In an exclusive interaction with Thiruamuthan, Correspondent at Industry Outlook, Sanjay Gulati, Whole Time Director & Manufacturing Head, Isgec Heavy Engineering Ltd, reflects on India’s manufacturing transition, illustrating how the sector is redefining itself amid technological shifts, evolving policies, and global dynamics, with self-reliance, innovation, and resilience emerging as its core drivers. Sanjay Gulati, a seasoned business leader with over 30 years’ experience, specializes in manufacturing excellence, strategic planning, global operations, and leadership development, bringing expertise in greenfield projects, joint ventures, and organizational transformation across engineering and industrial domains.
India’s manufacturing sector is transitioning from conventional production to advanced engineering. What pivotal milestones have contributed to this industrial evolution and ecosystem maturity?
AI, IoT and digitization have played a pivotal role in transforming manufacturing from manual to being automated. For example, in our product portfolio, each piece of equipment is unique, which poses a challenge in employing advanced methods like IoT and Industry 4.0. However, we have automated a substantial part of the manufacturing process with a combination of internally developed solutions as well as through experts from outside. This has helped us improve productivity and reduce cycle time by 10 to 30 percent depending upon the product.
Policies like Make in India and PLI schemes aim to boost self-reliance. How far have these translated into measurable growth for core manufacturing sectors?
The Make in India policy has proved to be the watershed movement of contemporary times. This has encouraged businesses to procure equipment and solutions which are domestically produced. We are witnessing an inflow of enquiries in real time about our products, especially machines, castings and process equipment, which were earlier imported. Recently, we have all seen success in domestic defense production, which has increased multifold in the last few years.
PLI schemes, on the other hand, have further supplemented the growth of Indian manufacturing sectors such as Pharma, Telecom, White Goods, Electrolyzer, etc. As per the recent report, this has resulted in investments worth Rs 1.61 lakh crores coupled with 14 lakh crore production and more than 5 lakh crore exports, in addition to generating more than 1 million jobs, thus highlighting its positive impacts. In my opinion, PLI is still a work-in-progress, and there is a possibility of this scheme getting extended to a few more sectors.

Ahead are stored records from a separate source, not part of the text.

Lemma Failure_wf b now key : wf b → wf (Failure b now key).
Proof.
  intros Hwf. unfold Failure.
  set (e := default (mkEntry [] StateClosed 0 false) (b_entries b !! key)).
  assert (entry_ok (b_threshold b) e ∧ position b key = be_state e) as [[Hp Hc] Hpos].
  { unfold e, position. destruct (b_entries b !! key) as [e'|] eqn:He; simpl.
    - split; [exact (wf_entry _ _ _ Hwf He)|done].
    - pose proof (wf_threshold _ Hwf). split; [|done]. split; simpl; [done|lia]. }
  clearbody e. destruct (be_state e) eqn:Es; simpl.
  - destruct (bool_decide _) eqn:Et; simpl.
    + by_set_entry; rewrite ?Hpos; simpl; [done| |by right].
      split; simpl; [|done]. intros Hpr. specialize (Hp Hpr). congruence.
    + apply bool_decide_eq_false in Et. by_set_entry; rewrite ?Hpos; simpl; [done| |by left].
      split; simpl; [intros Hpr; specialize (Hp Hpr); congruence|lia].
  - rewrite andb_false_r. by_set_entry; rewrite ?Hpos; simpl; [done| |by left].
    split; simpl; [|done]. intros Hpr. specialize (Hp Hpr). congruence.
  - by_set_entry; rewrite ?Hpos; simpl; [done| |by right]. split; done.
Qed.

#[export] Hint Resolve Allow_wf Success_wf Failure_wf : gate.

Lemma apply_op_wf b o : wf b → wf (apply_op b o).
Proof. destruct o; simpl; auto with gate. Qed.

Lemma NewBreaker_wf threshold window openFor : wf (NewBreaker threshold window openFor).
Proof.
  unfold NewBreaker. constructor; simpl; [split_if; unfold Second; lia..| | |].
  - apply map_Forall_empty.
  - intros i k from to. by rewrite lookup_nil.
  - intros k. unfold position; simpl. by rewrite lookup_empty.
Qed.

Lemma run_wf b ops : wf b → wf (run b ops).
Proof. revert b; induction ops as [|o ops IH]; simpl; auto using apply_op_wf. Qed.

(** ** Isolation *)

Lemma apply_op_other b o key :
  op_key o ≠ key → b_entries (apply_op b o) !! key = b_entries b !! key.
Proof.
  destruct o as [k t|k|k t]; simpl; intros Hne.
  - unfold Allow. cases; by rewrite lookup_insert_ne.
  - unfold Success. cases; by rewrite lookup_insert_ne.
  - unfold Failure. cases; by rewrite lookup_insert_ne.
Qed.

Lemma apply_op_config b o :
  b_threshold (apply_op b o) = b_threshold b ∧ b_window (apply_op b o) = b_window b ∧
  b_openFor (apply_op b o) = b_openFor b.
Proof. destruct o; simpl; unfold Allow, Success, Failure; cases. Qed.

Lemma Allow_other b now key k' : k' ≠ key →
  b_entries (snd (Allow b now key)) !! k' = b_entries b !! k'.
Proof. intros H. by apply (apply_op_other b (OpAllow key now)). Qed.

Also Read: Age of PLI and Indigenization: Can Indian Startups Rise to the Challenge?
Global trade agreements are reshaping industrial competitiveness. How can Indian manufacturers integrate deeper into global supply chains while overcoming structural and policy-related challenges?
QCD remains the mantra for success for organizations aspiring to progress. To remain relevant in the rapidly changing global environment, it is important to deliver the highest quality at competitive prices. With the ongoing tariff wars, all the affected countries would be soliciting alternate markets; hence, the competitive landscape will be challenging. Product innovation, improvement in productivity and making efficient use of the available enablers such as AI, Industry 4.0 and digitalization will be a key to survival going forward. In addition, the FTAs are good instruments for the countries to make use of their complementary strengths to achieve the above objectives.
Innovation is critical to reducing technology imports and boosting indigenous capacity. What steps must India take to build a stronger R&D-driven manufacturing ecosystem?
Ongoing tariff wars and recession in many economies, especially the slowing Chinese economy, which is the manufacturing hub of the world, pose an enhanced challenge of oversupply of products in the world market at low prices. It is therefore imperative to create differentiator in our products by innovating. We should target to offer products embedded with cutting-edge technologies.
India’s contribution to R&D is only 0.6 percent of the GDP which is very low, as compared to developed countries and its peer group such as Brazil, Israel, and South Korea. The contribution of the Indian private sector to R&D needs to substantially improve from the current level. In addition, the industry–academia partnerships need to be more objectively focused on development of solutions required by the industry.
The Indian buyer has to do away with the mindset of stipulating the “past track record” requirement in their procurement conditions, to encourage the use of newly developed products by domestic companies.